THE TASK:
Which lines of the listing below contain the word "stands"? Return them.
************
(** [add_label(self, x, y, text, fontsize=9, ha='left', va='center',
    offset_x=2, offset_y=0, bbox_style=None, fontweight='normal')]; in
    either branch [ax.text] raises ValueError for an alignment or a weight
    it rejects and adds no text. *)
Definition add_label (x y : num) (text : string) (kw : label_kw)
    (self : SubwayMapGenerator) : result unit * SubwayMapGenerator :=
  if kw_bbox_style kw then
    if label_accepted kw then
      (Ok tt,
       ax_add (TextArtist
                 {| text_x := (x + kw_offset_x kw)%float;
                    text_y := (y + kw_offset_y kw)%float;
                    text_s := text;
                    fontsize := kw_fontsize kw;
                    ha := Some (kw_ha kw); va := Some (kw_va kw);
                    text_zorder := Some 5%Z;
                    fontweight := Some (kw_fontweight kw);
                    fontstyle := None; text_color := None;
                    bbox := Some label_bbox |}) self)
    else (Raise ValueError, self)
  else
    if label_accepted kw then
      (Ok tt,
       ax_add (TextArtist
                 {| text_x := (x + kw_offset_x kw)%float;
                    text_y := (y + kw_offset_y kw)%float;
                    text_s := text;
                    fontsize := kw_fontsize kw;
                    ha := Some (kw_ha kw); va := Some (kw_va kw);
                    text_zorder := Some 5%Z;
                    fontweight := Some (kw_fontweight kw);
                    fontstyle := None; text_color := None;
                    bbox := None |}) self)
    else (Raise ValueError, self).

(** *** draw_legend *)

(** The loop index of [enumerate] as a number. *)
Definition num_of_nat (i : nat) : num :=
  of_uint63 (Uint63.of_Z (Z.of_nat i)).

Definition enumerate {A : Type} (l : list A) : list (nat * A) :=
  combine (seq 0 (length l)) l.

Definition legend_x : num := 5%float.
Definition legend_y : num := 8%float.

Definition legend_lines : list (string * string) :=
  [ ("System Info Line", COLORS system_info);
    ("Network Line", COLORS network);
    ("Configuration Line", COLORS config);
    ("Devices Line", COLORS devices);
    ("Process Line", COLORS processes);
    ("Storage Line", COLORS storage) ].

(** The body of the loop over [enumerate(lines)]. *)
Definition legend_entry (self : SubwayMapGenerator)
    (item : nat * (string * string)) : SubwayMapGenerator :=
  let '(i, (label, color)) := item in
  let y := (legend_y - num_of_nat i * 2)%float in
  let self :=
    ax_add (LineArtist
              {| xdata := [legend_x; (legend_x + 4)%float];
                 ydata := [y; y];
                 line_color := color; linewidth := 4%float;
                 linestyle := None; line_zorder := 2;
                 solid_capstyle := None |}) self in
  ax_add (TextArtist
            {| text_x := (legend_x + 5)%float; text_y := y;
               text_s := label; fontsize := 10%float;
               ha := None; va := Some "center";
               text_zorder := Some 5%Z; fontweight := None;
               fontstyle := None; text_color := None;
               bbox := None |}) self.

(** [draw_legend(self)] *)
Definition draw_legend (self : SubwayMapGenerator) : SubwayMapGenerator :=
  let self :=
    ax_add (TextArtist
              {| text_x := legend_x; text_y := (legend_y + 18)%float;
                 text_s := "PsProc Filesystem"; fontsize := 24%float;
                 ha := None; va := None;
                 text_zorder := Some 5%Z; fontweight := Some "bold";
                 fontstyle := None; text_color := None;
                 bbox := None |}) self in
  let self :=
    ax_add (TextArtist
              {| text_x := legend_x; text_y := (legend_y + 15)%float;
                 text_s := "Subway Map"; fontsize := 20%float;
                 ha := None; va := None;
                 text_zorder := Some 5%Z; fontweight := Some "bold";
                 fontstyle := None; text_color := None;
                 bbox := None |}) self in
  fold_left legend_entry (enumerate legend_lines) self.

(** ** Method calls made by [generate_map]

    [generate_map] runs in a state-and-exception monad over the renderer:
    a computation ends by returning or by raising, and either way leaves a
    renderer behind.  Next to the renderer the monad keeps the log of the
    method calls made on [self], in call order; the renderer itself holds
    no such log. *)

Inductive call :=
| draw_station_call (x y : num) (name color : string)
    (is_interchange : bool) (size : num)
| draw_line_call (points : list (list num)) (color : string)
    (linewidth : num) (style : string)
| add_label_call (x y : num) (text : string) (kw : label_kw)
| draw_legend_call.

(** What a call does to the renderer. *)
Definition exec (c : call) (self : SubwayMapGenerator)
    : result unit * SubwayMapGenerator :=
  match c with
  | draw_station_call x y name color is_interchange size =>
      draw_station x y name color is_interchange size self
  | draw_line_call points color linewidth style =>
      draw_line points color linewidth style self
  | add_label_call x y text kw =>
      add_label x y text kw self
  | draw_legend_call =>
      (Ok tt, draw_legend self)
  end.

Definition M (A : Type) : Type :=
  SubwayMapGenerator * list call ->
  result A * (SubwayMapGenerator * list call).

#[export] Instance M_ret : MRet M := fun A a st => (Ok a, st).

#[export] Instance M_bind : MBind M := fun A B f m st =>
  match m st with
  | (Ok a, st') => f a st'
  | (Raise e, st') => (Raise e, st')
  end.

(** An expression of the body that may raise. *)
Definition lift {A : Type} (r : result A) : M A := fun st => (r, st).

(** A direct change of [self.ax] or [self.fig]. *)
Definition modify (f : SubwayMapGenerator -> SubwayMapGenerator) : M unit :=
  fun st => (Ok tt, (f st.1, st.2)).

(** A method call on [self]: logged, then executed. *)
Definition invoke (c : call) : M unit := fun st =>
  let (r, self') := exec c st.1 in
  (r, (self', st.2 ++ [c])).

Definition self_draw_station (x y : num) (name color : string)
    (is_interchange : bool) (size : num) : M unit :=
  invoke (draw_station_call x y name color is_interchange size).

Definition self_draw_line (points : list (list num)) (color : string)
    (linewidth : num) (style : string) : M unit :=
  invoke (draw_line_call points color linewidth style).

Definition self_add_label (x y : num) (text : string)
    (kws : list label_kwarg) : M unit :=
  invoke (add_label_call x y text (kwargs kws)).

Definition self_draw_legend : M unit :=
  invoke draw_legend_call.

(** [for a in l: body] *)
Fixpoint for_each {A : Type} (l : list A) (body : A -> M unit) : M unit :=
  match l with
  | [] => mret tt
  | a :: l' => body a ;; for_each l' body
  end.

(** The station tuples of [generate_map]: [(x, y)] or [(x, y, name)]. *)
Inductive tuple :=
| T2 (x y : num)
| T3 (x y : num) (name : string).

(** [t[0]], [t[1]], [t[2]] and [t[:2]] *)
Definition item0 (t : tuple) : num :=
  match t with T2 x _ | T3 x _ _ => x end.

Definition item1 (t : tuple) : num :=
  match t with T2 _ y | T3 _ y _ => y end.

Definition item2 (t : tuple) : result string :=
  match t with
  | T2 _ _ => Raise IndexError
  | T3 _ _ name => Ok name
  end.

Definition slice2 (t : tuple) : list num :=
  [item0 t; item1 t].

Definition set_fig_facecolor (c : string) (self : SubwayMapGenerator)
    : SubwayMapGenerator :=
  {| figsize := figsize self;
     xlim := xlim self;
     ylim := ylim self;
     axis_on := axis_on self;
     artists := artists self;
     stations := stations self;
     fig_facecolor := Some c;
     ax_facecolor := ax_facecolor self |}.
************
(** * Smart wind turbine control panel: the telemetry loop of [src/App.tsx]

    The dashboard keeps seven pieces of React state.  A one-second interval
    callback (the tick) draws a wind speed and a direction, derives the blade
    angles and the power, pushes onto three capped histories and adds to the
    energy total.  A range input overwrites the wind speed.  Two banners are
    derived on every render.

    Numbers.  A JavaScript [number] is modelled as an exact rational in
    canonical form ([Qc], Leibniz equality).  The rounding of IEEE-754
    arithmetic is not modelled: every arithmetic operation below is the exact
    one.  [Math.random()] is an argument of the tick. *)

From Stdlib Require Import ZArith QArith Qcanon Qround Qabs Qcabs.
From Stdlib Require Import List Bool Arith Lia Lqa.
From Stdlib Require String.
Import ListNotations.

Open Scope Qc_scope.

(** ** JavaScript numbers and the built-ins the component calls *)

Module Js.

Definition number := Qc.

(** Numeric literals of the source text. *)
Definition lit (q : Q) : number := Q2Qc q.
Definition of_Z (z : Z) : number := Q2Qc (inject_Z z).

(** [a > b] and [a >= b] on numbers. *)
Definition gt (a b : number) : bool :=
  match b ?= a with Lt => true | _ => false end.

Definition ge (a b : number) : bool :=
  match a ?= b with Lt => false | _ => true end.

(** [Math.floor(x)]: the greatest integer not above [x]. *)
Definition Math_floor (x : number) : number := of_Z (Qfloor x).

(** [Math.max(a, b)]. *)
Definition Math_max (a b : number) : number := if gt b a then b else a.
************
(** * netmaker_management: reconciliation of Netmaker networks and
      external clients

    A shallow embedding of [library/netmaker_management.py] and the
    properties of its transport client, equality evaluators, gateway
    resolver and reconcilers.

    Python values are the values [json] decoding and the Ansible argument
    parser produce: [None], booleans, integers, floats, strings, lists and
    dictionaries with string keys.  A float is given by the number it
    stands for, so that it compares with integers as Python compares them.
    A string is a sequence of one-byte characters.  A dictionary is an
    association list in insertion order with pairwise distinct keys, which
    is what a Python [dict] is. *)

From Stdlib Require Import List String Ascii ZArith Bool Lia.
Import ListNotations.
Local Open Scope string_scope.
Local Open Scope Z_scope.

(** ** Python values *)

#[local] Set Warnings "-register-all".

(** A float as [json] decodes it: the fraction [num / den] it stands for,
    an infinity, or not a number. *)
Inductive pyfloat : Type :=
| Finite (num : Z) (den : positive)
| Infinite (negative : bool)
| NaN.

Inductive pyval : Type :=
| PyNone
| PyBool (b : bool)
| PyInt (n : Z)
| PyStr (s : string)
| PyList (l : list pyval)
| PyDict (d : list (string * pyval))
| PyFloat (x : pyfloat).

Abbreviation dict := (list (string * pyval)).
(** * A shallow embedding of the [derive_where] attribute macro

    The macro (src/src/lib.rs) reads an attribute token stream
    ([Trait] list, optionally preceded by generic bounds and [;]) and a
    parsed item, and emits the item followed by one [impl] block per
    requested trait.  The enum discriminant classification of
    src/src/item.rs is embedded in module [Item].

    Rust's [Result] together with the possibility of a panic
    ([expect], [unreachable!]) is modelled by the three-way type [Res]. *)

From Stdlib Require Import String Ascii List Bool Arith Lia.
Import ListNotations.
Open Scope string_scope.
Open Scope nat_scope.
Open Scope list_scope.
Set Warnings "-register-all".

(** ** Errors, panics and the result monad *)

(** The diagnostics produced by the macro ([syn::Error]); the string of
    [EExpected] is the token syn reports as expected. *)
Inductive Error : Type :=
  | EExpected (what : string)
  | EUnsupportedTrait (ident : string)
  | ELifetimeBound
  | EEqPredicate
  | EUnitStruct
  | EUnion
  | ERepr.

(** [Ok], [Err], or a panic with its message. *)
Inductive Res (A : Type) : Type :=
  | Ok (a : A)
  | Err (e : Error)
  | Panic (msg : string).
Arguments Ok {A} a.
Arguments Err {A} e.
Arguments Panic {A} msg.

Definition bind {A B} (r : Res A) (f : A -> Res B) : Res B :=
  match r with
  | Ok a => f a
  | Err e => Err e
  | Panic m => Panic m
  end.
************
WRITTEN ANSWER:
    stands for, so that it compares with integers as Python compares them.
(** A float as [json] decodes it: the fraction [num / den] it stands for,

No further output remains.